Type host: Ototylomys phyllotis Merriam, 1901 (Rodentia, Cricetidae, Tylomyinae), male, voucher specimen (No. 1720) deposited at FMVZ-UADY. Other specimens FMVZ-UADY–1694,1696, 1698, 1719.

Other hosts: Heteromys gaumeri Allen & Chapman, 1897 (Rodentia, Heteromyidae, Heteromyinae) (FMVZ-UADY–1686, 1695, 1697, 1718). Peromyscus yucatanicus Allen & Chapman, 1897 (Rodentia, Cricetidae, Neotominae) in Panti-May et al. (Reference Panti-May, Moguel-Chin, Hérnandez-Mena, Cárdenas-Vargas, Torres-Castro, García-Prieto, Digiani, Hernández-Betancourt and Vidal-Martínez2023).

Type locality: Rancho Santa María (21°15’ 48.2"N, 88°16’ 31.4"O), municipality of Panabá, state of Yucatan, Mexico.

Other localities: Vallazoo, municipality of Valladolid, Santa Cruz cattle ranch, municipality of Tizimin, state of Yucatan, and Balam Nah eco-hotel, municipality of Felipe Carrillo Puerto, state of Quintana Roo, Mexico, in Panti-May et al. (Reference Panti-May, Moguel-Chin, Hérnandez-Mena, Cárdenas-Vargas, Torres-Castro, García-Prieto, Digiani, Hernández-Betancourt and Vidal-Martínez2023).

Site of infection: Small intestine.

Prevalence (CI) and mean intensity (CI): 68.4% (43.4–87.4%) and 44 (25.9–69.1) in O. phyllotis, and 66.7% (29.9–92.5%) and 9 (4.5–15.8) in H. gaumeri.

Material deposited: Holotype male (No. 13039), allotype female (No. 13040), and a total of 46 paratypes (O. phyllotis: No. 13041, 13042; H. gaumeri: No. 13043, 13044) were deposited at CNHE.

GenBank accession numbers: COI (PQ429005, PQ429006), ITS1 (PQ472082, PQ472083), 28S rRNA (PQ454599, PQ454600, PQ454601).

ZooBank Life Science Identifier: 735B0E1F-B5D4-4FEC-B969-294F63FB2799.

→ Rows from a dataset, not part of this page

(* ===== verification/LifecycleRun.v ===== *)
(** * LifecycleRun: host coordination of lifecycle stages
    ([cdenv-cli/src/lifecycle_orchestration.rs])

    The first part is the orchestrator over its three traits (host, mutation, container), as
    classes over an arbitrary world in which [is_cancelled] reads the cancellation token.  The
    second part is the production host executor: the processes of a command group, the loop that
    waits for them and their termination. *)

From S2P Require Import Prelude Text Effects Profile Metadata Substitution Lifecycle.

(** ** Data *)

(** @src cdenv-cli/src/lifecycle_orchestration.rs:27-34 LifecycleOperation *)
Inductive LifecycleOperation : Type := Operation_Create | Operation_Up | Operation_Rebuild.
(** @src cdenv-cli/src/lifecycle_orchestration.rs:38-45 LifecycleScenario *)
Inductive LifecycleScenario : Type := Run_Image | Run_Dockerfile | Run_Compose.
(** @src cdenv-cli/src/lifecycle_orchestration.rs:49-54 LifecycleInput *)
Inductive LifecycleInput : Type := Input_Inherit | Input_Closed.

(** @src cdenv-cli/src/lifecycle_orchestration.rs:58-63 LifecycleMutationOutcome *)
Record LifecycleMutationOutcome : Type := mkMutation { new_generation : bool; actual_start : bool }.

(** @src cdenv-cli/src/lifecycle_orchestration.rs:67-76 LifecycleRetryClassification *)
Inductive LifecycleRetryClassification : Type :=
| SafeRetry | DefiniteFailure | BackgroundFailure | IndeterminateOneTime.

(** @src cdenv-cli/src/lifecycle_orchestration.rs:80-91 BackgroundRunnerOutcome *)
Inductive BackgroundRunnerOutcome : Type :=
| Runner_Started | Runner_VerifiedRunning | Runner_Complete | Runner_Failed | Runner_Indeterminate.

(** @src cdenv-cli/src/lifecycle_orchestration.rs:95-100 BackgroundReadiness *)
Inductive BackgroundReadiness : Type := NotRequired | Runner (outcome : BackgroundRunnerOutcome).

(** @src cdenv-cli/src/lifecycle_orchestration.rs:106-119 LifecycleReadiness *)
Record LifecycleReadiness (V N F : Type) : Type := mkReadiness {
  lr_mutation : LifecycleMutationOutcome;
  lr_provisioned : V;
  lr_environment : N;
  lr_forwarding : F;
  lr_completed_through : LifecycleStage;
  lr_background : BackgroundReadiness;
}.
Arguments mkReadiness {V N F} _ _ _ _ _ _.
Arguments lr_mutation {V N F} _.
Arguments lr_completed_through {V N F} _.
Arguments lr_background {V N F} _.

(** @src cdenv-cli/src/lifecycle_orchestration.rs:123-133 LifecycleCommandFailure *)
Inductive LifecycleCommandFailure (E : Type) : Type :=
| BeforeStart (error : E) | Definite (error : E) | Indeterminate (error : E).
Arguments BeforeStart {E} _.
Arguments Definite {E} _.
Arguments Indeterminate {E} _.

(** @src cdenv-cli/src/lifecycle_orchestration.rs:137-144 LifecycleMutationFailure *)
Inductive LifecycleMutationFailure (E : Type) : Type :=
| Mutation_SafeRetry (error : E) | Mutation_Definite (error : E).
Arguments Mutation_SafeRetry {E} _.
Arguments Mutation_Definite {E} _.

(** @src cdenv-cli/src/lifecycle_orchestration.rs:148-218 LifecycleOrchestrationError *)
Inductive LifecycleOrchestrationError (H M R : Type) : Type :=
| Run_Initialize (source : H)
| Run_Cancelled (step : str)
| Run_Mutation (source : LifecycleMutationFailure M)
| Run_Stage (stage : LifecycleStage) (source : LifecycleCommandFailure R)
| Run_Provision (source : R)
| Run_Environment (operation : str) (source : R)
| Run_Forwarding (source : R)
| Run_Runner (source : R)
| Run_Background (outcome : BackgroundRunnerOutcome).
Arguments Run_Initialize {H M R} _.
Arguments Run_Cancelled {H M R} _.
Arguments Run_Mutation {H M R} _.
Arguments Run_Stage {H M R} _ _.
Arguments Run_Provision {H M R} _.
Arguments Run_Environment {H M R} _ _.
Arguments Run_Forwarding {H M R} _.
Arguments Run_Runner {H M R} _.
Arguments Run_Background {H M R} _.

(** @src cdenv-cli/src/lifecycle_orchestration.rs:226-256 LifecycleOrchestrationError::retry_classification *)
Definition retry_classification {H M R} (e : LifecycleOrchestrationError H M R) :
    LifecycleRetryClassification :=
  match e with
  | Run_Initialize _ | Run_Cancelled _ | Run_Provision _ | Run_Environment _ _ | Run_Forwarding _
  | Run_Mutation (Mutation_SafeRetry _) | Run_Stage _ (BeforeStart _) => SafeRetry
  | Run_Stage stage (Indeterminate _) =>
      if is_one_time stage then IndeterminateOneTime else DefiniteFailure
  | Run_Background Runner_Indeterminate => IndeterminateOneTime
  | Run_Background _ | Run_Runner _ => BackgroundFailure
  | Run_Mutation _ | Run_Stage _ _ => DefiniteFailure
  end.

(** @src cdenv-cli/src/lifecycle_orchestration.rs:350-361 LifecycleOrchestrationRequest *)
Record LifecycleRequest : Type := mkLifecycleRequest {
  rq_plan : LifecyclePlan;
  rq_checkout : str;
  rq_operation : LifecycleOperation;
  rq_scenario : LifecycleScenario;
  rq_input : LifecycleInput;
}.

(** @src cdenv-cli/src/lifecycle_orchestration.rs:505-517 applicable_stages *)
Definition applicable_stages (plan : LifecyclePlan) (mutation : LifecycleMutationOutcome) :
    list LifecycleStagePlan :=
  (if new_generation mutation then [p_on_create plan; p_update_content plan; p_post_create plan] else []) ++
  (if actual_start mutation then [p_post_start plan] else []).

(** ** The three traits *)

(** @src cdenv-cli/src/lifecycle_orchestration.rs:278-290 HostLifecycle *)
Class HostLifecycle (A HE : Type) : Type :=
  initialize : LifecycleStagePlan -> str -> LifecycleInput -> A -> A * result HE unit.

(** @src cdenv-cli/src/lifecycle_orchestration.rs:261-274 LifecycleMutation *)
Class LifecycleMutation (A ME : Type) : Type :=
  mutate : LifecycleOperation -> LifecycleScenario -> A ->
    A * result (LifecycleMutationFailure ME) LifecycleMutationOutcome.

(** @src cdenv-cli/src/lifecycle_orchestration.rs:294-347 ContainerLifecycle *)
Class ContainerLifecycle (A RE V I N F : Type) : Type := {
  execute_stage : LifecycleStagePlan -> A -> A * result (LifecycleCommandFailure RE) unit;
  provision : A -> A * result RE V;
  capture_environment : V -> A -> A * result RE I;
  recapture_environment : V -> I -> A -> A * result RE N;
  forwarding_ready : N -> A -> A * result RE F;
  start_or_verify_runner : list LifecycleStagePlan -> A -> A * result RE BackgroundRunnerOutcome;
}.

(** The calls. *)
Inductive LifecycleCall (ME RE : Type) : Type :=
| On_Initialize (plan : LifecycleStagePlan) (ok : bool)
| On_Mutate (answer : result (LifecycleMutationFailure ME) LifecycleMutationOutcome)
| On_Provision (ok : bool)
| On_Capture (ok : bool)
| On_Stage (plan : LifecycleStagePlan) (answer : result (LifecycleCommandFailure RE) unit)
| On_Recapture (ok : bool)
| On_Forwarding (ok : bool)
| On_Runner (later : list LifecycleStagePlan) (answer : result RE BackgroundRunnerOutcome).
Arguments On_Initialize {ME RE} _ _.
Arguments On_Mutate {ME RE} _.
Arguments On_Provision {ME RE} _.
Arguments On_Capture {ME RE} _.
Arguments On_Stage {ME RE} _ _.
Arguments On_Recapture {ME RE} _.
Arguments On_Forwarding {ME RE} _.
Arguments On_Runner {ME RE} _ _.

Section orchestrate.
Context {A HE ME RE V I N F : Type}
  `{!HostLifecycle A HE, !LifecycleMutation A ME, !ContainerLifecycle A RE V I N F}
  (is_cancelled : A -> bool).

Abbreviation error := (LifecycleOrchestrationError HE ME RE) (only parsing).
Abbreviation run X := (act A (LifecycleCall ME RE) error X) (only parsing).

(** @src cdenv-cli/src/lifecycle_orchestration.rs:489-503 check_cancelled *)
Definition check_cancelled {X} (step : str) (k : run X) : run X :=
  observe is_cancelled (fun c : bool => if c then raise (Run_Cancelled step) else k).

(** The stages up to readiness, and the later ones.
    @src cdenv-cli/src/lifecycle_orchestration.rs:429-432 LifecycleOrchestrator::orchestrate *)
Definition foreground (plan : LifecyclePlan) (mutation : LifecycleMutationOutcome) : list LifecycleStagePlan :=
  List.filter (fun s => stage_index (plan_stage s) <=? stage_index (readiness plan))
    (applicable_stages plan mutation).
(** @src cdenv-cli/src/lifecycle_orchestration.rs:456-460 LifecycleOrchestrator::orchestrate *)
Definition later (plan : LifecyclePlan) (mutation : LifecycleMutationOutcome) : list LifecycleStagePlan :=
  List.filter (fun s => stage_index (readiness plan) <? stage_index (plan_stage s))
    (applicable_stages plan mutation).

Etymology: The species epithet refers to the geographic region where the species was detected (Yucatan Peninsula, Mexico).

Diagnosis

The genus Heligmostrongylus includes nine species parasitic in Neotropical rodents. The presence of developed rays 9 in H. yucatanensis allows its discrimination from H. squamastrongylus and H. echimyos, which have rays 9 minute or merged with rays 10. The new species has rays 9 comparable in length to rays 10, which allows it to be distinguished from H. sedecimradiatus, H. differens, and H. elegans, which have rays 9 much shorter than rays 10. The new species is also distinguished from H. chiarae and H. proechimysi by having dorsal ray dividing proximally, about the same level at which rays 8 arise, while in these two species the fork of dorsal ray is distal to the arising of rays 8. Additionally, H. chiarae and H. proechimysi rays 9, although well developed, are straight and directed posteriorly. Heligmostrongylus almeidai differs from the new species by having rays 4 hypertrophied and well separated from rays 5 and by having each spicule ending into dissimilar tips.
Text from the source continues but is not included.